地域活性化を考えるとき、三島を参考にするべき理由
社会科が好きで、当地の人生を想像する旅をしている僕にとって三島市は、全国の町をながめるための基準値になるといえる。律令制から武家政治、明治の近代化から、モータリゼーション、そして平成的な開発。そういった時代の経過でどう町が変化していくのか。ここまでとらえやすい町はないと思う。
水と土地。気候。エリア間の人の動き。そういった地理的な見方がわかりやすい。上記の歴史的な見方がわかりやすい。そんな条件からできあがる、食や暮らしの文化面などもとらえやすい。
たとえば水と食は関係しているし、歴史と食も関係している。また歴史は、上品な気質だったり、ワイルドな気質だったりに関係しているようだ。地理的条件から、産業、仕事の傾向もかわる。仕事による気質のちがいなどもあるようだ。
よけいなことをいうと、観光地は「生活」の要衝な土地ではないといえる。三島は観光もあるが、大観光地ではなく、全てがパッケージされた、あまり多くないタイプの町だと思う。
つまり三島市は、ものすごくバランスが良い町だ。だから各地の地域活性を考えるときに、基準値にできる。
小型の地方都市に行くと、事情や苦労は様々なようだ。しかし共通して見えてくるのは基本的なことだ。土台にあるのは町の生活の場としての器。医療や学校、交通。それと仕事と日常の動線など。それらが安定したまち、安心できる暮らし作りで、手放してはいけないことだと感じる。
ただ、それら全てを一つの自治体だけで揃えなくてもよい場合もあるようだ。例えば、ランチやカフェは、車に乗ってハブになる街に出かければ済むようなところも多い。
そうやって、大枠から考えることと、そこを歩いていて思い浮かぶことと、両面から考えていくと、その土地に互換した将来性の高い取り組みが考えられると思う。
三島市の中心地は歩いて回れるサイズだ。また周辺地域のハブにもなっていると思う。その点で、大枠で眺められると同時に、小型の町的な取り組みも眺められる。そしてそれでうまく成り立っている自治体だと思う。
もし僕が三島市で生まれ育ったとしたら、JR駅前周辺が気になるだろう。しかし、ホームページにある概要を読んだ限り、開発の基本方針に納得できる。というのは医療を考えていたからだ。
もちろん不利益をこうむる人たちがいるのだろうから、よそ者の僕は余計なことをいいたくない。これは賛成意見ではなく、僕の頭の中の考えだ。
また、水の影響か落ち着いた生活からか理由はよくわからないが、町の食堂の、ごはんのレベルがエラい高かった。「ライス」のレベルが高い。これは地味にデカいことだと思う。

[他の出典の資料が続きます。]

(** The monitor sleeps, its lists are empty, and nothing is pending. *)
Lemma rest_monitor :
  submitted_cmds (kd s) = [] /\ running_cmds (kd s) = [] /\ (forall c, has_callbacks s c -> ~ pending s c).
Proof.
  destruct (cnt_pos mons (threads s)) as (t & [sn p] & Ht & Hp); [rewrite (i_mon n s I); lia|].
  pose proof (rest_blocked n s t _ I Hr Ht) as Hbl. pose proof (rest_asleep t _ Ht) as Ha. pose proof (i_points n s I t _ Ht) as P.
  destruct p as [ | | | | | | | | | | | | | | | | |d m]; cbn in Hp; try lia. cbn in Hbl, Ha. destruct P as [-> [B1 B2]].
  destruct m as [ | | |[]| | | | | ]; cbn in *; try done; [|by destruct (rest_in_device t sn AtMonitor)].
  rewrite rest_zero in B1 by by intros []. destruct B1 as [B1|]; [|lia]. apply app_nil in B1 as [E1 E2]. split_and!; try done.
  intros c Hcb Hpd. destruct (B2 c Hpd Hcb) as [H|[H|H]]; [rewrite E1 in H; set_solver|rewrite E2 in H; set_solver|].
  rewrite rest_zero in H by by intros []. lia.
Qed.

Lemma rest_threads t th : threads s !! t = Some th -> at_point th = Ended \/ at_point th = Monitor 0 IdleAsleep.
Proof.
  intros Ht. pose proof (rest_blocked n s t _ I Hr Ht) as Hbl. pose proof (rest_asleep t _ Ht) as Ha. pose proof (i_points n s I t _ Ht) as P.
  destruct th as [sn p]. cbn [at_point] in *. destruct rest_monitor as (_ & _ & Hn).
  destruct p as [ | | |c b []| | |c b| | | | | | | | | | |d [| | |[]| | | | |]]; cbn in Hbl, Ha, P; try done; auto.
  - by destruct (rest_in_device t sn (AtWait c b)).
  - destruct P as (_ & P2 & P3). by destruct (Hn c).
  - destruct P as [-> _]. by right.
  - destruct P as [-> _]. by destruct (rest_in_device t sn AtMonitor).
Qed.
End rest.

(** * Systems that cannot go on *)

Definition quiet (s : conf) : Prop := forall s', ~ onward s s'.

Lemma quiet_rest n s : inv n s -> quiet s -> at_rest s /\ executing s = [] /\ signals (kd s) = 0%nat.
Proof.
  intros I Hq. assert (forall a s', internal a -> disciplined s a -> act dev0 a s <> Some s') as Hno by (intros a s' ?? Ha; apply (Hq s'); by exists a).
  split_and!.
  - intros t choice. destruct (run_thread dev0 t choice s) as [s'|] eqn:E; [exfalso|done].
    destruct (threads s !! t) as [[sn p]|] eqn:Ht; [|unfold run_thread in E; by rewrite Ht in E].
    assert (disciplined s (Run t choice) -> False) as Hp by (intros Hp; by apply (Hno (Run t choice) s')).
    unfold disciplined in Hp. rewrite Ht in Hp. cbn in Hp. destruct p as [ | | | | | | | | | | |c| | |c| | | ]; try (by apply Hp).
    + eapply (Hno (Run t true)); [done| |unfold act, run_thread, start_run, launch; rewrite Ht; reflexivity]. unfold disciplined. by rewrite Ht.
    + eapply (Hno (Run t true)); [done| |unfold act, run_thread, start_run, launch; rewrite Ht; reflexivity]. unfold disciplined. by rewrite Ht.
  - destruct (executing s) as [|c l] eqn:E; [done|]. exfalso. eapply (Hno (Complete c ERT_CMD_STATE_COMPLETED)); [done|done|].
    cbn [act]. rewrite decide_True by (rewrite E; set_solver). reflexivity.
  - destruct (signals (kd s)) as [|k] eqn:E; [done|]. exfalso. eapply (Hno (Signal 0)); [done|done|].
    cbn [act]. rewrite (devs_lookup n s I). cbn. by rewrite E.
Qed.

(** The callbacks of a command that have been called, and its starts. *)
Definition called (s : conf) (c : nat) : list Z := map snd (filter (fun x => fst x = c) (calls s)).
Definition started (s : conf) (c : nat) : nat := length (filter (fun x => x = c) (starts s)).

(** A queue that has handed back all commands: every thread has returned, the
    monitor sleeps with empty lists, every started command is complete, and its
    callbacks have been called once for every start. *)
Record handed_back (s : conf) : Prop := {
  hb_threads t th : threads s !! t = Some th -> at_point th = Ended \/ at_point th = Monitor 0 IdleAsleep;
  hb_lists : submitted_cmds (kd s) = [] /\ running_cmds (kd s) = [];
  hb_complete c : c ∈ starts s -> exists cm, cmds s !! c = Some cm /\ completed cm = true;
  hb_calls c cm : cmds s !! c = Some cm ->
    called s c = concat (replicate (started s c) (c_callbacks cm)) /\ (c_callbacks cm <> [] -> c_done cm = true);
}.

Lemma quiet_handed_back n s : inv n s -> quiet s -> handed_back s.
Proof.
  intros I Hq. destruct (quiet_rest n s I Hq) as (Hr & He & Hs). destruct (rest_monitor n s I Hr He Hs) as (L1 & L2 & Hp). split.
  - by apply (rest_threads n s).
  - done.
  - by apply (rest_completed n s).
  - intros c cm Hc. destruct (i_cmds n s I c cm Hc) as (_ & _ & _ & J & _). fold (called s c) (started s c) in J.
    assert (c_callbacks cm <> [] -> c_done cm = true) as Hd.
    { intros Hcb. destruct (c_done cm) eqn:E; [done|]. destruct (Hp c); by exists cm. }
    split; [|done]. rewrite <- J. destruct (c_done cm) eqn:E; [by rewrite app_nil_r|]. destruct (c_callbacks cm); [by rewrite app_nil_r|by discriminate Hd].
Qed.

(** * One device, a disciplined application *)

(** C5: After a run in which the application starts only commands that are done and does
    not look at a command while another thread starts it, and the driver accepts the
    submissions: whatever the threads, the device and the driver do from there without
    further calls ends after finitely many steps, and where no step is left every
    thread that has called has returned, the monitor sleeps with empty lists, every
    started command is complete, and every callback has been called exactly once for
    every start of its command. *)
Theorem queue_hands_back cs l s :
  Forall idle_command cs -> disciplined_run l (boot cs 1) -> acts dev0 l (boot cs 1) = Some s ->
  Z.of_nat (length l + work s) < 2 ^ 64 - 1 ->
  Acc (fun s2 s1 => onward s1 s2) s /\ (forall s', rtc onward s s' -> quiet s' -> handed_back s').
Proof.
  intros Hcs Hp Hs Hl. destruct (disciplined_boot cs l s Hcs ltac:(lia) Hp Hs) as [I T].
  assert (bounded s) as B by (exists (length l); pose proof (i_count _ _ I); split_and!; try done; lia). split; [by apply onward_acc|].
  intros s' Hr Hq. destruct (onward_star s s' Hr B) as (n & I' & _). by apply (quiet_handed_back n).
Qed.

(** C8: In such a run a callback is never called before its command has completed, and
    never twice for one start: the callbacks called so far are those of all starts
    but the one that is still open; a command the device executes is open and not
    complete; and no call throws. *)
Theorem callbacks_once cs l s :
  Forall idle_command cs -> disciplined_run l (boot cs 1) -> acts dev0 l (boot cs 1) = Some s -> Z.of_nat (length l) < 2 ^ 64 ->
  (forall c cm, cmds s !! c = Some cm ->
     called s c ++ (if c_done cm then [] else c_callbacks cm) = concat (replicate (started s c) (c_callbacks cm)) /\
     (c ∈ executing s -> c_done cm = false /\ completed cm = false)) /\
  (forall t th, threads s !! t = Some th -> at_point th <> Threw).
Proof.
  intros Hcs Hp Hs Hl. destruct (disciplined_boot cs l s Hcs Hl Hp Hs) as [I _]. split.
  - intros c cm Hc. destruct (i_cmds _ s I c cm Hc) as (_ & _ & _ & J & _). split; [done|]. intros He.
    destruct (i_exec _ s I c He) as [(y & Hy & Hy') Hn]. assert (y = cm) as -> by congruence. split; [done|].
    apply not_true_is_false. intros E. apply Hn. by exists cm.
  - intros t th Ht E. pose proof (i_points _ s I t th Ht) as P. by rewrite E in P.
Qed.

(** A command with a callback and one without, started by one thread; another
    waits for the first. *)
Definition plain_cmd : command := Command [1; 0; 0; 0] true false [] [].
Definition callback_cmd : command := Command [1; 0; 0; 0] true false [5] [].
Definition steps (t k : nat) : list action := replicate k (Run t true).

Definition two_commands : list action :=
  [CallStart 1 0] ++ steps 1 5 ++ [CallStart 1 1; CallWait 2 0 false] ++ steps 1 3 ++ [CallWait 1 1 false] ++ steps 2 1 ++ steps 1 1 ++ steps 0 3 ++
  [Complete 0 4; Signal 0] ++ steps 0 7 ++ steps 2 1 ++ steps 0 2 ++ steps 1 3 ++ [Complete 1 4; Signal 0] ++ steps 1 6.

Definition after_two : conf := default (boot [] 1) (acts dev0 two_commands (boot [callback_cmd; plain_cmd] 1)).

Lemma idle_commands : Forall idle_command [callback_cmd; plain_cmd].
Proof. repeat constructor; cbn; lia. Qed.

Lemma two_commands_end : acts dev0 two_commands (boot [callback_cmd; plain_cmd] 1) = Some after_two.
Proof. vm_compute. reflexivity. Qed.

Lemma two_commands_disciplined : disciplined_run two_commands (boot [callback_cmd; plain_cmd] 1).
Proof. apply (bool_decide_unpack _). vm_compute. exact Logic.I. Qed.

歴史的なものや、寺社、墓地などがきれいにされているのも地味に効くと思う。特に墓は町の歴史的な格付けなど関係なく、民家と同じようにどこにでもあるはずだ。世代分裂など関係ない存在なので、墓の手入れをあたりまえでやるようだと、域内の空気の停滞はしにくいのではと考えている。
三島市は、社会科的な感覚を身につけるのにいいと思う。僕は三島を歩いて観察して、社会科的な思考がだいぶ整えられた。